━━ Working data

Lemma buffered_read_spec l s size error :
  upcoming l s → 0 ≤ size →
  wp (bio_buffered_read h size error) (λ r s', r.1.1 = zlen r.1.2 ∧ zlen r.1.2 ≤ size ∧
    ∃ l', l = r.1.2 ++ l' ∧ upcoming l' s' ∧ (r.1.1 = 0 → size = 0 ∨ ended r.2)) s.
Proof.
  intros (k & (x & Hx & Hu) & ->) Hs. pose proof Hu as (Ho & Hlen & Hoff & Hds & Hle & Hh).
  pose proof (zlen_nonneg k).
  assert (Hend : ∀ l1 s1 e, read_buffer l1 s1 → k ++ source s = l1 ++ source s1 → l1 ≠ [] →
    wp (take_buffered p size e) (λ r s', r.1.1 = zlen r.1.2 ∧ zlen r.1.2 ≤ size ∧
      ∃ l', k ++ source s = r.1.2 ++ l' ∧ upcoming l' s' ∧ (r.1.1 = 0 → size = 0 ∨ ended r.2)) s1).
  { intros l1 s1 e Hb E Hne. eapply wp_mono; [by apply take_buffered_spec|].
    intros [[n data] e'] s2 (Hn & Hd & Hup). cbn in *. subst data.
    split_and!; [done|unfold zlen; rewrite length_take; lia|]. eexists. split_and!; [|done|].
    - by rewrite E, app_assoc, take_drop.
    - intros Hz. left. destruct l1 as [|y l1]; [done|]. rewrite Hn in Hz.
      unfold zlen in Hz. rewrite length_take in Hz. cbn in Hz. lia. }
  unfold bio_buffered_read. wp_step. eapply buffer_at_resolve; [done|]. wp_step.
  eapply buffer_at_deref; [done|]. rewrite Ho, Hf, decide_True by done.
  destruct (Z.ltb_spec (bf_offset x) (bf_data_size x)) as [Hlt|Hge]; cbn [negb].
  { apply (Hend k); [by exists x|done|]. intros ->. unfold zlen in Hds. cbn in Hds. lia. }
  assert (k = []) as ->. { destruct k; [done|]. unfold zlen in Hds. cbn in Hds. lia. }
  wp_step. eapply wp_mono; [by eapply Hread|]. intros [[n data] e] s1 (Hn & Hnle & Hx1 & Hs1 & Hz).
  cbn in Hn, Hnle, Hs1, Hz |- *. wp_step. eapply buffer_at_deref; [done|]. wp_step.
  apply overwrite_spec; [lia|lia|]. intros mem Hmem Hput _.
  destruct (Z.eqb_spec n 0) as [En|En]; wp_step; (eapply buffer_at_store; [done|]);
    intros s2 Hx2 H1 H2 H3 H4.
  - wp_steps. cbn. split_and!; [done|done|]. eexists. split_and!; [done| |by auto].
    assert (data = []) as ->. { destruct data; [done|]. rewrite En in Hn. unfold zlen in Hn. cbn in Hn. lia. }
    exists []. split; [|cbn; by rewrite (Hsource _ _ H1 H2 H3 H4)]. eexists. split; [done|].
    split_and!; cbn; try done. by rewrite Hmem.
  - apply (Hend data).
    + eexists. split; [done|]. split_and!; cbn; try done; [by rewrite Hmem|lia].
    + by rewrite (Hsource _ _ H1 H2 H3 H4).
    + intros ->. by rewrite Hn in En.
Qed.

(** C31: Reading through a buffer gives the bytes of the stream in order, each of them once,
    however they come from the callback in pieces, and as many as the caller asks for
    unless the callback has no more. *)
Theorem buffered_reads_in_order l s size error :
  upcoming l s → 0 ≤ size < 2 ^ 64 →
  wp (bio_buffered_read_exactly h size error) (λ r s',
    r.1.1 = zlen r.1.2 ∧ zlen r.1.2 ≤ size ∧
    ∃ l', l = r.1.2 ++ l' ∧ upcoming l' s' ∧ (zlen r.1.2 = size ∨ ended r.2)) s.
Proof.
  intros Hup Hs. unfold bio_buffered_read_exactly.
  eapply wp_mono.
  - apply (read_all_spec (λ d _ s, ∃ l', l = d ++ l' ∧ upcoming l' s)
      (λ d e s, (∃ l', l = d ++ l' ∧ upcoming l' s) ∧ ended e) _ size ltac:(lia)) with (l := []);
      [|unfold zlen; cbn; lia..|by exists l].
    intros d e s1 Hd (l1 & -> & Hup1). eapply wp_mono; [apply buffered_read_spec; [done|lia]|].
    intros [[n data] e'] s2 (Hn & Hle & l2 & -> & Hup2 & Hz). cbn in *. split_and!; [done|done|].
    destruct (Z.eqb_spec n 0) as [En|En].
    + assert (data = []) as ->. { destruct data; [done|]. rewrite En in Hn. unfold zlen in Hn. cbn in Hn. lia. }
      split; [by exists l2|]. destruct (Hz En); [lia|done].
    + exists l2. by rewrite app_assoc.
  - intros [[n data] e] s' (Hn & Hle & H). cbn in *. split_and!; [done|done|].
    destruct (Z.ltb_spec (zlen data) size).
    + destruct H as [(l' & -> & Hl') He]. exists l'. by auto.
    + destruct H as (l' & -> & Hl'). exists l'. split_and!; [done|done|left; lia].
Qed.
End reading.
End code.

━━━━

Goal of the exercise: An exact transcription of all the material above is the expected answer.

Solution to this problem:
Lemma buffered_read_spec l s size error :
  upcoming l s → 0 ≤ size →
  wp (bio_buffered_read h size error) (λ r s', r.1.1 = zlen r.1.2 ∧ zlen r.1.2 ≤ size ∧
    ∃ l', l = r.1.2 ++ l' ∧ upcoming l' s' ∧ (r.1.1 = 0 → size = 0 ∨ ended r.2)) s.
Proof.
  intros (k & (x & Hx & Hu) & ->) Hs. pose proof Hu as (Ho & Hlen & Hoff & Hds & Hle & Hh).
  pose proof (zlen_nonneg k).
  assert (Hend : ∀ l1 s1 e, read_buffer l1 s1 → k ++ source s = l1 ++ source s1 → l1 ≠ [] →
    wp (take_buffered p size e) (λ r s', r.1.1 = zlen r.1.2 ∧ zlen r.1.2 ≤ size ∧
      ∃ l', k ++ source s = r.1.2 ++ l' ∧ upcoming l' s' ∧ (r.1.1 = 0 → size = 0 ∨ ended r.2)) s1).
  { intros l1 s1 e Hb E Hne. eapply wp_mono; [by apply take_buffered_spec|].
    intros [[n data] e'] s2 (Hn & Hd & Hup). cbn in *. subst data.
    split_and!; [done|unfold zlen; rewrite length_take; lia|]. eexists. split_and!; [|done|].
    - by rewrite E, app_assoc, take_drop.
    - intros Hz. left. destruct l1 as [|y l1]; [done|]. rewrite Hn in Hz.
      unfold zlen in Hz. rewrite length_take in Hz. cbn in Hz. lia. }
  unfold bio_buffered_read. wp_step. eapply buffer_at_resolve; [done|]. wp_step.
  eapply buffer_at_deref; [done|]. rewrite Ho, Hf, decide_True by done.
  destruct (Z.ltb_spec (bf_offset x) (bf_data_size x)) as [Hlt|Hge]; cbn [negb].
  { apply (Hend k); [by exists x|done|]. intros ->. unfold zlen in Hds. cbn in Hds. lia. }
  assert (k = []) as ->. { destruct k; [done|]. unfold zlen in Hds. cbn in Hds. lia. }
  wp_step. eapply wp_mono; [by eapply Hread|]. intros [[n data] e] s1 (Hn & Hnle & Hx1 & Hs1 & Hz).
  cbn in Hn, Hnle, Hs1, Hz |- *. wp_step. eapply buffer_at_deref; [done|]. wp_step.
  apply overwrite_spec; [lia|lia|]. intros mem Hmem Hput _.
  destruct (Z.eqb_spec n 0) as [En|En]; wp_step; (eapply buffer_at_store; [done|]);
    intros s2 Hx2 H1 H2 H3 H4.
  - wp_steps. cbn. split_and!; [done|done|]. eexists. split_and!; [done| |by auto].
    assert (data = []) as ->. { destruct data; [done|]. rewrite En in Hn. unfold zlen in Hn. cbn in Hn. lia. }
    exists []. split; [|cbn; by rewrite (Hsource _ _ H1 H2 H3 H4)]. eexists. split; [done|].
    split_and!; cbn; try done. by rewrite Hmem.
  - apply (Hend data).
    + eexists. split; [done|]. split_and!; cbn; try done; [by rewrite Hmem|lia].
    + by rewrite (Hsource _ _ H1 H2 H3 H4).
    + intros ->. by rewrite Hn in En.
Qed.

(** C31: Reading through a buffer gives the bytes of the stream in order, each of them once,
    however they come from the callback in pieces, and as many as the caller asks for
    unless the callback has no more. *)
Theorem buffered_reads_in_order l s size error :
  upcoming l s → 0 ≤ size < 2 ^ 64 →
  wp (bio_buffered_read_exactly h size error) (λ r s',
    r.1.1 = zlen r.1.2 ∧ zlen r.1.2 ≤ size ∧
    ∃ l', l = r.1.2 ++ l' ∧ upcoming l' s' ∧ (zlen r.1.2 = size ∨ ended r.2)) s.
Proof.
  intros Hup Hs. unfold bio_buffered_read_exactly.
  eapply wp_mono.
  - apply (read_all_spec (λ d _ s, ∃ l', l = d ++ l' ∧ upcoming l' s)
      (λ d e s, (∃ l', l = d ++ l' ∧ upcoming l' s) ∧ ended e) _ size ltac:(lia)) with (l := []);
      [|unfold zlen; cbn; lia..|by exists l].
    intros d e s1 Hd (l1 & -> & Hup1). eapply wp_mono; [apply buffered_read_spec; [done|lia]|].
    intros [[n data] e'] s2 (Hn & Hle & l2 & -> & Hup2 & Hz). cbn in *. split_and!; [done|done|].
    destruct (Z.eqb_spec n 0) as [En|En].
    + assert (data = []) as ->. { destruct data; [done|]. rewrite En in Hn. unfold zlen in Hn. cbn in Hn. lia. }
      split; [by exists l2|]. destruct (Hz En); [lia|done].
    + exists l2. by rewrite app_assoc.
  - intros [[n data] e] s' (Hn & Hle & H). cbn in *. split_and!; [done|done|].
    destruct (Z.ltb_spec (zlen data) size).
    + destruct H as [(l' & -> & Hl') He]. exists l'. by auto.
    + destruct H as (l' & -> & Hl'). exists l'. split_and!; [done|done|left; lia].
Qed.
End reading.
End code.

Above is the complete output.